-------- Data records

(* ===== verification/Simulator.v ===== *)
(** * Workload replay and capacity analysis (crates/simulator)

    [read_events] and [replay] with its helpers, in the floating-point
    arithmetic of the source.  File access and the parsers of single rows are
    arguments; the printing of a report ([terminal], [html]) is in [Report].

    Theorems: [replay] never panics and accepts exactly the meaningful inputs;
    its rates are probabilities; percentiles are observed values in order;
    every event is counted once; the report depends on the events, not on their
    order, except for its fairness index, which does. *)

From stdpp Require Import base gmap strings countable sorting list.
From Stdlib Require Import ZArith Lia SpecFloat Ascii.
From S2P Require Import Prelude Web Text Rounding F64 F64Facts F64Int Core Config.

Open Scope Z_scope.

Record TraceEvent : Type := mkTraceEvent {
  timestamp_ms : Z;
  ev_provider : string;
  ev_model : string;
  ev_pool : string;
  ev_application : string;
  ev_tenant : string;
  service_class : string;
  ev_input_tokens : Z;
  cached_tokens : Z;
  requested_max_output : Z;
  actual_output : Z;
  latency_ms : Z;
  ev_status : Z;
  retry_after_ms : Z;
  throttled : bool
}.

Record ClassReport : Type := mkClassReport {
  requests : Z;
  queue_p50_ms : Z;
  queue_p95_ms : Z;
  queue_p99_ms : Z;
  deadline_violations : Z
}.

Record ReplayReport : Type := mkReplayReport {
  configured_capacity : f64;
  average_effective_demand : f64;
  peak_effective_demand : f64;
  utilization_p50 : f64;
  utilization_p95 : f64;
  baseline_throttle_rate : f64;
  projected_throttle_rate : f64;
  fairness_jain_index : f64;
  starvation_incidents : Z;
  capacity_headroom : f64;
  potential_capacity_deferred_units : f64;
  estimated_cost_avoided : option f64;
  report_confidence : string;
  recommendation : string;
  classes : list (string * ClassReport);
  assumptions : list string
}.

(** ** Reading a trace *)

Inductive ReadError : Type :=
| CannotRead (error : string)
| InvalidCsvRow (error : string)
| InvalidJsonLine (line : Z) (error : string)
| UnsupportedFormat.

(** [collect] into a [Result]: the first error, or all values. *)
Fixpoint collect {E A} (l : list (result E A)) : result E (list A) :=
  match l with
  | [] => Ok []
  | Ok a :: rest => let? rest := collect rest in Ok (a :: rest)
  | Err e :: _ => Err e
  end.

(** The numbered, non-blank lines, parsed. *)
Fixpoint json_lines (parse : Bytes -> result string TraceEvent) (i : Z) (ls : list Bytes) : list (result ReadError TraceEvent) :=
  match ls with
  | [] => []
  | l :: rest => (match parse l with Ok e => Ok e | Err m => Err (InvalidJsonLine (i + 1) m) end) :: json_lines parse (i + 1) rest
  end.

(** [read_events]: the path's extension, the CSV reader's rows, the file's text. *)
Definition read_events (extension : option string) (csv_rows : result string (list (result string TraceEvent)))
    (text : result string Bytes) (parse : Bytes -> result string TraceEvent) : result ReadError (list TraceEvent) :=
  let extension := default EmptyString extension in
  if String.eqb extension "csv" then
    match csv_rows with
    | Err m => Err (CannotRead m)
    | Ok rows => collect (map (fun r => match r with Ok e => Ok e | Err m => Err (InvalidCsvRow m) end) rows)
    end
  else if String.eqb extension "jsonl" || String.eqb extension "json" || String.eqb extension "trace" then
    match text with
    | Err m => Err (CannotRead m)
    | Ok text => collect (json_lines parse 0 (filter (fun l => trim l <> []) (lines text)))
    end
  else Err UnsupportedFormat.

(** ** Sorting *)

(** A stable sort: an element goes before those it does not exceed. *)
Section sort.
Context {A : Type} (leb : A -> A -> bool).
Fixpoint sort_insert (x : A) (l : list A) : list A :=
  match l with [] => [x] | y :: rest => if leb x y then x :: l else y :: sort_insert x rest end.
Definition sort (l : list A) : list A := foldr sort_insert [] l.
End sort.

Definition by_timestamp (a b : TraceEvent) : bool := timestamp_ms a <=? timestamp_ms b.
Definition total_leb (a b : f64) : bool := match total_cmp a b with Gt => false | _ => true end.

(** ** Helpers *)

(** [percentile] and [percentile_f64]. *)
Definition percentile {A} (zero : A) (v : list A) (p : f64) : A :=
  let i := scaled_index (sat_sub (Z.of_nat (length v)) 1) p in
  if i <? Z.of_nat (length v) then default zero (v !! Z.to_nat i) else zero.

(** [deadline_for]. *)
Definition deadline_for (c : string) : Z :=
  if String.eqb c "realtime" then 500
  else if String.eqb c "interactive" then 3000
  else if String.eqb c "standard" then 10000
  else if String.eqb c "workflow" then 60000
  else 1800000.

(** [jain]. *)
Definition jain (x : list f64) : f64 :=
  match x with
  | [] => f_one
  | _ =>
      let sum := f_sum x in
      let sq := f_sum (map (fun v => f_mul v v) x) in
      if f_eq sq f_zero then f_one else f_div (f_mul sum sum) (f_mul (f_of_Z (Z.of_nat (length x))) sq)
  end.

(** [count() as f64 / len() as f64]. *)
Definition rate (p : TraceEvent -> bool) (l : list TraceEvent) : f64 :=
  f_div (f_of_Z (Z.of_nat (length (filter (fun e => p e = true) l)))) (f_of_Z (Z.of_nat (length l))).

(** ** The steps of [replay] *)

Definition work_of (e : TraceEvent) : f64 :=
  f_of_Z (wadd (sat_sub (ev_input_tokens e) (cached_tokens e)) (Z.max (requested_max_output e) (actual_output e))).

(** [*map.entry(k).or_default() += w]. *)
Definition entry_add {K} `{Countable K} (m : gmap K f64) (k : K) (w : f64) : gmap K f64 :=
  <[k := f_add (default f_zero (m !! k)) w]> m.

Definition buckets (start : Z) (ordered : list TraceEvent) : gmap Z f64 :=
  fold_left (fun m e => entry_add m (wsub (timestamp_ms e) start / 1000) (work_of e)) ordered ∅.

Definition demand (start : Z) (ordered : list TraceEvent) : list f64 :=
  sort total_leb (map snd (btree_iter (≤) (buckets start ordered))).

Definition is_throttled (e : TraceEvent) : bool := throttled e || (ev_status e =? 429).
Definition is_queueable (e : TraceEvent) : bool :=
  String.eqb (service_class e) "workflow" || String.eqb (service_class e) "batch" || String.eqb (service_class e) "standard".

Definition excess_ratio (peak capacity : f64) : f64 :=
  f_min (f_div (f_max (f_sub peak capacity) f_zero) (f_max peak f_one)) f_one.

Definition projected (observed queueable excess : f64) : f64 :=
  f_clamp (f_add (f_mul observed (f_sub f_one (f_mul queueable (f_lit 9 10))))
                 (f_mul (f_mul excess (f_sub f_one queueable)) (f_lit 1 10))) f_zero f_one.

Definition class_factor (c : string) : f64 :=
  if String.eqb c "realtime" then f_lit 2 100
  else if String.eqb c "interactive" then f_lit 8 100
  else if String.eqb c "standard" then f_lit 3 10
  else if String.eqb c "workflow" then f_lit 7 10
  else if String.eqb c "batch" then f_lit 1 1
  else f_lit 4 10.

Definition wait_of (capacity : f64) (e : TraceEvent) : Z :=
  let pressure := f_max (f_div (work_of e) capacity) f_zero in
  sat_sub (f_as_u64 (f_mul (f_mul pressure (f_of_Z 1000)) (class_factor (service_class e)))) (Z.min (latency_ms e) 100).

(** [by_class]: the waits of each class, in trace order. *)
Definition by_class (capacity : f64) (ordered : list TraceEvent) : gmap string (list Z) :=
  fold_left (fun m e => <[service_class e := default [] (m !! service_class e) ++ [wait_of capacity e]]> m) ordered ∅.

Definition class_report (name : string) (values : list Z) : ClassReport :=
  let values := sort Z.leb values in
  mkClassReport (Z.of_nat (length values)) (percentile 0 values (f_lit 50 100)) (percentile 0 values (f_lit 95 100))
    (percentile 0 values (f_lit 99 100)) (Z.of_nat (length (filter (fun v => deadline_for name < v) values))).

Definition class_reports (capacity : f64) (ordered : list TraceEvent) : list (string * ClassReport) :=
  map (fun kv => (kv.1, class_report kv.1 kv.2)) (btree_iter string_le (by_class capacity ordered)).

(** [allocations]: the tenants of the sorted events with the tokens of the
    events in file order. *)
Definition allocations (ordered events : list TraceEvent) : list f64 :=
  map snd (btree_iter string_le
    (fold_left (fun m ew => entry_add m (ev_tenant ew.1) ew.2)
       (zip ordered (map (fun e => f_of_Z (wadd (ev_input_tokens e) (actual_output e))) events)) (∅ : gmap string f64))).

Definition deferred (peak capacity sustained queueable : f64) (capacity_increment : option f64) : f64 :=
  match capacity_increment with
  | None => f_zero
  | Some inc =>
      if f_lt sustained (f_lit 2 10) && f_gt queueable (f_lit 2 10)
      then f_mul (f_ceil (f_div (f_max (f_sub peak capacity) f_zero) inc)) inc
      else f_zero
  end.

Definition advice (avg peak capacity sustained queueable : f64) : string :=
  if f_gt avg (f_mul capacity (f_lit 9 10)) && f_gt sustained (f_lit 1 2)
  then "Scheduling cannot solve sustained saturation; additional capacity is recommended."
  else if f_gt peak capacity && f_gt queueable (f_lit 2 10)
  then "Short peaks and queueable work indicate QoS scheduling may defer a capacity increase."
  else "Capacity appears adequate; use shadow mode to validate SLO impact before enforcement.".

Inductive ReplayError : Type := NoEvents | BadCapacity.

(** The report of the sorted events, with the fairness index as an argument:
    lines 114 to 239. *)
Definition report (ordered : list TraceEvent) (capacity : f64) (cost_per_unit capacity_increment : option f64) (fairness : f64) :
    outcome ReplayReport :=
  match ordered, last ordered with
  | first :: _, Some final =>
      let start := timestamp_ms first in
      let end_ := Z.max (timestamp_ms final) (wadd start 1) in
      let duration_s := f_max (f_div (f_of_Z (wsub end_ start)) (f_of_Z 1000)) f_one in
      let total := f_sum (map work_of ordered) in
      let avg := f_div total duration_s in
      let dem := demand start ordered in
      let peak := default f_zero (last dem) in
      let utils := map (fun d => f_div d capacity) dem in
      let observed := rate is_throttled ordered in
      let queueable := rate is_queueable ordered in
      let excess := excess_ratio peak capacity in
      let sustained := f_div (f_of_Z (Z.of_nat (length (filter (fun d => f_gt d capacity = true) dem))))
                             (f_of_Z (Z.max (Z.of_nat (length dem)) 1)) in
      let n := Z.of_nat (length ordered) in
      let deferred_units := deferred peak capacity sustained queueable capacity_increment in
      Returns {|
        configured_capacity := capacity;
        average_effective_demand := avg;
        peak_effective_demand := peak;
        utilization_p50 := percentile f_zero utils (f_lit 1 2);
        utilization_p95 := percentile f_zero utils (f_lit 95 100);
        baseline_throttle_rate := observed;
        projected_throttle_rate := projected observed queueable excess;
        fairness_jain_index := fairness;
        starvation_incidents := 0;
        capacity_headroom := f_max (f_sub capacity avg) f_zero;
        potential_capacity_deferred_units := deferred_units;
        estimated_cost_avoided := (fun c => f_mul c deferred_units) <$> cost_per_unit;
        report_confidence := if 1000 <? n then "high"%string else if 100 <? n then "medium"%string else "low"%string;
        recommendation := advice avg peak capacity sustained queueable;
        classes := class_reports capacity ordered;
        assumptions :=
          ["work units use uncached input plus max(actual output, requested max output)";
           "one-second demand buckets approximate provider capacity windows";
           "projected results are estimates, not guaranteed savings or SLOs"]%string
      |}
  | _, _ => Panics
  end.

(** [replay]. *)
Definition replay (events : list TraceEvent) (capacity : f64) (cost_per_unit capacity_increment : option f64) :
    outcome (result ReplayError ReplayReport) :=
  match events with
  | [] => Returns (Err NoEvents)
  | _ =>
      if negb (is_finite capacity) || f_le capacity f_zero then Returns (Err BadCapacity)
      else
        let ordered := sort by_timestamp events in
        match report ordered capacity cost_per_unit capacity_increment (jain (allocations ordered events)) with
        | Returns r => Returns (Ok r)
        | Panics => Panics
        end
  end.
(** C35: The report by class is exact: there is one entry per class of the trace,
    every event is counted in exactly one, the three percentiles are waits of
    events of the class, in ascending order, and the deadline violations are the
    waits beyond the class's deadline. *)
Theorem classes_are_exact events capacity cost inc r :
  Z.of_nat (length events) <= 2 ^ 52 -> replay events capacity cost inc = Returns (Ok r) ->
  NoDup (classes r).*1 /\ zsum (fun c => requests c.2) (classes r) = Z.of_nat (length events) /\
  Forall (fun c => exists ws, ws ≡ₚ waits capacity c.1 events /\
    requests c.2 = Z.of_nat (length ws) /\ 0 < requests c.2 /\
    queue_p50_ms c.2 <= queue_p95_ms c.2 <= queue_p99_ms c.2 /\
    queue_p50_ms c.2 ∈ ws /\ queue_p95_ms c.2 ∈ ws /\ queue_p99_ms c.2 ∈ ws /\
    deadline_violations c.2 = Z.of_nat (length (filter (fun v => deadline_for c.1 < v) ws))) (classes r).
Proof.
  intros L E. set (ordered := sort by_timestamp events). assert (P : ordered ≡ₚ events) by apply sort_perm.
  assert (C : classes r = class_reports capacity ordered).
  { unfold replay in E. destruct events; [done|]. destruct (_ || _); [done|]. unfold report in E.
    fold ordered in E. destruct ordered; [done|]. destruct (last _); [|done]. by injection E as <-. }
  rewrite C. unfold class_reports. assert (K : (map (fun kv => (kv.1, class_report kv.1 kv.2)) (btree_iter string_le (by_class capacity ordered))).*1
    = (btree_iter string_le (by_class capacity ordered)).*1) by (rewrite <- list_fmap_compose; by apply list_fmap_ext).
  assert (Hkv : forall kv, kv ∈ btree_iter string_le (by_class capacity ordered) -> kv.2 = waits capacity kv.1 ordered /\ kv.2 <> []).
  { intros [c v] Hin%elem_of_btree_iter. by apply by_class_lookup. }
  assert (Lw : forall c, Z.of_nat (length (waits capacity c ordered)) <= 2 ^ 52).
  { intros c. unfold waits. rewrite length_fmap. pose proof (length_filter (fun e => service_class e = c) ordered). rewrite P in *. lia. }
  split_and!; [rewrite K; apply btree_iter_nodup | |].
  - rewrite <- P, <- (by_class_total capacity ordered), <- (btree_iter_perm string_le).
    clear K. revert Hkv. induction (btree_iter string_le (by_class capacity ordered)) as [|[c v] l IH]; intros Hkv; [done|]. cbn [map zsum fst snd].
    rewrite IH by (intros; apply Hkv; by right). destruct (Hkv (c, v) ltac:(left)) as [Ev Nv]. cbn in Ev, Nv.
    destruct (class_report_ok c v Nv) as [-> _]; [rewrite Ev; apply Lw | done].
  - apply Forall_forall. intros [c rep] ([c' v] & [= -> ->] & Hin)%list_elem_of_fmap. destruct (Hkv _ Hin) as [Ev Nv]. cbn in *.
    exists v. destruct (class_report_ok c' v Nv) as (R & B & R50 & R95 & R99 & D); [rewrite Ev; apply Lw|].
    split_and!; try done; [rewrite Ev; unfold waits; by rewrite P | change (0 < requests (class_report c' v)); rewrite R; destruct v; [done | cbn; lia] | apply B..].
Qed.

(** ** Demand *)

Definition raw_work (e : TraceEvent) : Z := wadd (sat_sub (ev_input_tokens e) (cached_tokens e)) (Z.max (requested_max_output e) (actual_output e)).
Definition second_of (start : Z) (e : TraceEvent) : Z := wsub (timestamp_ms e) start / 1000.
Definition load (start : Z) (events : list TraceEvent) (k : Z) : Z := zsum raw_work (filter (fun e => second_of start e = k) events).
(** ** Initial configuration *)

(** [init] never replaces a file, and writes the example in the chosen mode. *)
Lemma init_keeps_files files path enforce written files' res : init files path enforce written = (files', res) ->
  (is_Some (files !! path) -> files' = files /\ is_ok res = false) /\ (forall p, p <> path -> files' !! p = files !! p).
Proof.
  unfold init. destruct (files !! path) eqn:E; [by intros [= <- <-]|].
  destruct written; intros [= <- <-]; (split; [by intros [? ?] | intros p Hp; rewrite ?lookup_insert_ne; done]).
Qed.
(* ===== verification/Mtls.v ===== *)
(** * Client certificates from the connection to the identity (crates/cli, proxy)

    [MtlsAcceptor] computes the fingerprints of what the client presented,
    [VerifiedCertificateService] attaches them to every request of the
    connection, and the request handler hands them to the identity resolver. *)

From stdpp Require Import base gmap strings list.
From Stdlib Require Import ZArith Lia Ascii.
From S2P Require Import Prelude Web Core Config Identity Cli.

Open Scope Z_scope.

Record VerifiedClientCertificate : Type := mkVerifiedClientCertificate { sha256_fingerprints : list string }.

(** What the handler looks up in a request's extensions. *)
Record Extensions {Addr : Type} : Type := mkExtensions {
  ext_peer : option Addr; (** [ConnectInfo] *)
  ext_certificate : option VerifiedClientCertificate
}.
Arguments Extensions : clear implicits.
Arguments mkExtensions {Addr}.

Section mtls.
Context {Addr : Type} (sha256 : Bytes -> Bytes).

(** [MtlsAcceptor::accept]: [handshake] is the inner acceptor's result with the
    certificates the peer sent, in its order. *)
Definition mtls_accept (handshake : result string (option (list Bytes))) : result string VerifiedClientCertificate :=
  match handshake with
  | Err e => Err e
  | Ok peer_certificates => Ok (mkVerifiedClientCertificate (accept_fingerprints sha256 peer_certificates))
  end.

(** [VerifiedCertificateService::call]: whatever the request carried is
    replaced. *)
Definition certificate_call (certificate : VerifiedClientCertificate) (e : Extensions Addr) : Extensions Addr :=
  mkExtensions (ext_peer e) (Some certificate).

(** The handler's fingerprints. *)
Definition mtls_fingerprints (e : Extensions Addr) : list string :=
  match ext_certificate e with Some c => sha256_fingerprints c | None => [] end.
End mtls.

(** ** The identity of a connection *)

Lemma by_certificate_first config fps :
  by_certificate config fps = mapped <$> head (omap (fun f => mtls_certificate_sha256_mappings (identity_config config) !! f) fps).
Proof. induction fps as [|f fps IH]; [done|]. cbn. by destruct (_ !! f). Qed.

Section connection.
Context {Key Net Addr : Type} (decode_header : string -> option TokenHeader)
  (decode : string -> Key -> string -> string -> option (gmap string string)) (contains : Net -> Addr -> bool)
  (env : string -> option string) (sha256 : Bytes -> Bytes) (r : IdentityResolver (Key := Key) (Net := Net)).

(** A request of a connection on which the client sent [certs]. *)
Definition connection_identity (certs : list Bytes) (e : Extensions Addr) (headers : gmap string string) fetched :=
  match mtls_accept sha256 (Ok (Some certs)) with
  | Ok c => Some (resolve decode_header decode contains env r headers (ext_peer e) (mtls_fingerprints (certificate_call c e)) fetched)
  | Err _ => None
  end.

Definition mapping_of (cert : Bytes) : option IdentityMapping :=
  mtls_certificate_sha256_mappings (identity_config (resolver_config r)) !! fingerprint (sha256 cert).

(** The identity of a connection is that of the first certificate in what the
    client sent which has a mapping, whatever the headers, the peer address and
    the request's own extensions say. *)
Lemma connection_identity_first certs e headers fetched m :
  head (omap mapping_of certs) = Some m -> connection_identity certs e headers fetched = Some (Completes (r, Ok (mapped m))).
Proof.
  intros E. unfold connection_identity, mtls_accept, accept_fingerprints, mtls_fingerprints, certificate_call. cbn [default ext_certificate sha256_fingerprints].
  f_equal. unfold resolve. rewrite by_certificate_first.
  assert (EO : omap (fun f => mtls_certificate_sha256_mappings (identity_config (resolver_config r)) !! f) (map (fun c => fingerprint (sha256 c)) certs)
    = omap mapping_of certs).
  { clear E. induction certs as [|c certs IH]; [done|]. cbn. rewrite IH. reflexivity. }
  unfold id. by rewrite EO, E.
Qed.

(** A client whose own certificate has no mapping gets the identity of any
    certificate it sends along, although it proved possession of the first one
    only. *)
Lemma borrowed_certificate own borrowed e headers fetched m :
  mapping_of own = None -> mapping_of borrowed = Some m ->
  connection_identity [own; borrowed] e headers fetched = Some (Completes (r, Ok (mapped m))) /\ trusted (mapped m) = true.
Proof. intros N E. split; [|done]. apply connection_identity_first. cbn. by rewrite N, E. Qed.
End connection.
(** Two answers that agree on every field except, possibly, the answer
    text, the evidence refs and the reasoning notes. *)
Definition sameOutsideEvidence (a b : StructuredAnswerCore) : Prop :=
  modeUsed a = modeUsed b
  /\ queryType a = queryType b
  /\ confidence a = confidence b
  /\ entitiesUsed a = entitiesUsed b
  /\ eventsUsed a = eventsUsed b
  /\ stateChangesUsed a = stateChangesUsed b.

(** A provider whose text depends on the prompt it is given: it returns
    the user prompt. *)
Definition echoProvider : TextGenerator :=
  fun _ userPrompt => GenOk userPrompt (js "gpt-4.1-mini") None.

Definition echoEnv : Env :=
  {| env_localeCompare := sampleCollator;
     env_lexicon := [];
     env_kg := missingKg;
     env_ntg := missingNtg;
     env_llmConfig := synthesisOn;
     env_generate := echoProvider |}.

(** The character span of a mention ends where its matched text ends. *)
Definition spanEnd (m : DetectedEntityMention) : nat :=
  startIndex m + List.length (matchedText m).

Definition spanOf (m : DetectedEntityMention) : Span :=
  mkSpan (startIndex m) (spanEnd m).

(** Two mentions whose spans do not overlap: one ends where or before the
    other starts. *)
Definition disjointMentions (a b : DetectedEntityMention) : Prop :=
  spanEnd a <= startIndex b \/ spanEnd b <= startIndex a.

Definition startsNoLater (a b : DetectedEntityMention) : Prop :=
  startIndex a <= startIndex b.

(** A mention that comes from a lexicon entry: it names the entry's entity,
    starts where the pattern of the entry's phrase first matches in the
    normalised question, and its matched text is the text found there. *)
Definition fromLexicon (entries : list EntityDetectionLexiconEntry)
    (qLower : jsstring) (m : DetectedEntityMention) : Prop :=
  exists entry,
    In entry entries
    /\ entityId m = lex_entityId entry
    /\ canonicalName m = lex_canonicalName entry
    /\ execFrom 0 qLower (lex_phrase entry) = Some (startIndex m)
    /\ matchedText m
       = firstn (List.length (lex_phrase entry)) (skipn (startIndex m) qLower).

(** The hits the scan of the lexicon accepts, before sorting. *)
Definition acceptedHits (entries : list EntityDetectionLexiconEntry)
    (qLower : jsstring) : list DetectedEntityMention :=
  fst (fold_left (scanEntry qLower) entries ([], [])).

(** What holds of the two arrays of the scan after every turn. *)
Definition scanInvariant (entries : list EntityDetectionLexiconEntry)
    (qLower : jsstring) (state : list DetectedEntityMention * list Span) : Prop :=
  snd state = List.map spanOf (fst state)
  /\ ForallOrdPairs disjointMentions (fst state)
  /\ Forall (fromLexicon entries qLower) (fst state).
(** X13.  The list of exit valuations starts out in strictly ascending
    order, and adding a custom valuation that parses to a finite number
    keeps it so: sorted, with no value twice.  A valuation that is already
    in the list is not added, and the field is cleared only when one is. *)
Theorem X13_adding_keeps_the_valuations_in_order (st : ExitScenario.Controls) :
  orderly (ExitScenario.exitValuations st) ->
  finite (parseFloat (ExitScenario.customValuation st)) ->
  orderly (ExitScenario.exitValuations ExitScenario.initialControls) /\
  orderly (ExitScenario.exitValuations (ExitScenario.addCustomValuation st)) /\
  (ExitScenario.includes (ExitScenario.exitValuations st)
     (parseFloat (ExitScenario.customValuation st)) = true ->
   ExitScenario.addCustomValuation st = st).
Proof.
  intros Hl Hv. split; [|split].
  - split.
    + repeat constructor.
    + repeat constructor; reflexivity.
  - unfold ExitScenario.addCustomValuation.
    destruct (nonEmpty _); simpl; [|exact Hl].
    destruct (ExitScenario.includes _ _) eqn:E; simpl; [exact Hl|].
    now apply added_orderly.
  - intros H. unfold ExitScenario.addCustomValuation. rewrite H.
    now rewrite andb_false_r.
Qed.

Lemma X13_adding_keeps_order_witness :
  orderly (ExitScenario.exitValuations ExitScenario.initialControls) /\
  orderly (ExitScenario.exitValuations (ExitScenario.addCustomValuation Scenario.controlsTyped)) /\
  map toQ (ExitScenario.exitValuations (ExitScenario.addCustomValuation Scenario.controlsTyped))
  = [10000000; 25000000; 50000000; 100000000; 500000000].
Proof.
  assert (H0 : orderly (ExitScenario.exitValuations Scenario.controlsTyped))
    by (split; repeat constructor; reflexivity).
  destruct (@X13_adding_keeps_the_valuations_in_order Scenario.controlsTyped H0 eq_refl)
    as (Hinit & Hadd & _).
  split; [exact Hinit|]. split; [exact Hadd|reflexivity].
Defined.

Lemma orderly_unique (l l' : list num) :
  orderly l -> orderly l' -> Permutation l l' -> l = l'.
Proof.
  revert l'. induction l as [|x l IH]; intros l' Hl Hl' Hp.
  - apply Permutation_nil in Hp. now subst.
  - destruct l' as [|x' l'].
    { apply Permutation_sym, Permutation_nil in Hp. discriminate. }
    destruct Hl as (Hfin & Hs). destruct Hl' as (Hfin' & Hs').
    inversion Hfin as [|? ? Hx Hfl]; subst. inversion Hfin' as [|? ? Hx' Hfl']; subst.
    inversion Hs as [|? ? Hsl Hall]; subst. inversion Hs' as [|? ? Hsl' Hall']; subst.
    assert (E : x = x').
    { assert (Hin : In x (x' :: l')) by (apply (Permutation_in _ Hp); now left).
      assert (Hin' : In x' (x :: l))
        by (apply (Permutation_in _ (Permutation_sym Hp)); now left).
      destruct Hin as [E|Hin]; [now symmetry|].
      destruct Hin' as [E|Hin']; [exact E|]. exfalso.
      rewrite Forall_forall in Hall, Hall', Hfl, Hfl'.
      pose proof (proj1 (below_finite Hx' Hx) (Hall' x Hin)).
      pose proof (proj1 (below_finite Hx Hx') (Hall x' Hin')). lra. }
    subst x'. f_equal. apply IH; [now split|now split|].
    now apply Permutation_cons_inv in Hp.
Qed.

Lemma Permutation_filter_num (p : num -> bool) (l l' : list num) :
  Permutation l l' -> Permutation (filter p l) (filter p l').
Proof.
  induction 1 as [| x l l' _ IH | x y l | l l' l'' _ IH1 _ IH2]; simpl.
  - constructor.
  - destruct (p x); [now constructor|exact IH].
  - destruct (p x), (p y); try reflexivity. apply perm_swap.
  - now rewrite IH1.
Qed.

Lemma filter_keeps_all (v : num) (l : list num) :
  finite v -> Forall finite l -> Forall (fun y => ~ toQ v == toQ y) l ->
  filter (fun y => ExitScenario.strictNotEqual y v) l = l.
Proof.
  intros Hv Hfin Hd. induction Hfin as [|y l Hy _ IH]; simpl; [reflexivity|].
  inversion Hd as [|? ? Hvy Hd']; subst.
  assert (ExitScenario.strictNotEqual y v = true) as ->
    by (apply strictNotEqual_finite; try assumption; intros E; apply Hvy; now symmetry).
  now rewrite IH.
Qed.

Lemma strictNotEqual_refl (v : num) : finite v -> ExitScenario.strictNotEqual v v = false.
Proof.
  intros Hv. rewrite (finite_inv Hv). simpl. apply negb_false_iff, Qeq_bool_iff. reflexivity.
Qed.

(** X14.  Removing a valuation keeps the list in strictly ascending order
    and leaves no entry equal to it, and leaves the text field alone. *)
Theorem X14_removing_a_valuation (valuation : num) (st : ExitScenario.Controls) :
  orderly (ExitScenario.exitValuations st) ->
  let st' := ExitScenario.removeValuation valuation st in
  orderly (ExitScenario.exitValuations st') /\
  ExitScenario.includes (ExitScenario.exitValuations st') valuation = false /\
  ExitScenario.customValuation st' = ExitScenario.customValuation st.
Proof.
  intros Hl st'. split; [now apply filter_orderly|]. split; [|reflexivity].
  destruct Hl as (Hfin & _). unfold st'. simpl.
  unfold ExitScenario.includes.
  induction Hfin as [|y l Hy _ IH]; simpl; [reflexivity|].
  destruct y as [q| | |]; try discriminate.
  destruct valuation as [v| | |]; simpl; try exact IH.
  destruct (Qeq_bool q v) eqn:E; simpl; [exact IH|].
  rewrite IH, orb_false_r.
  destruct (Qeq_bool v q) eqn:E'; [|reflexivity].
  apply Qeq_bool_iff in E'. symmetry in E'. apply Qeq_bool_iff in E'. congruence.
Qed.

Lemma X14_removing_witness :
  let st' := ExitScenario.removeValuation (Fin 50000000) ExitScenario.initialControls in
  orderly (ExitScenario.exitValuations st') /\
  ExitScenario.includes (ExitScenario.exitValuations st') (Fin 50000000) = false /\
  ExitScenario.customValuation st' = ExitScenario.customValuation ExitScenario.initialControls.
Proof.
  apply (@X14_removing_a_valuation (Fin 50000000) ExitScenario.initialControls).
  split; repeat constructor; reflexivity.
Defined.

----------------

• _Exercise instructions_:
Every line that contains the string "only" should be copied from the records.

• _Answer to this task_:
    only. *)
    in the list is not added, and the field is cleared only when one is. *)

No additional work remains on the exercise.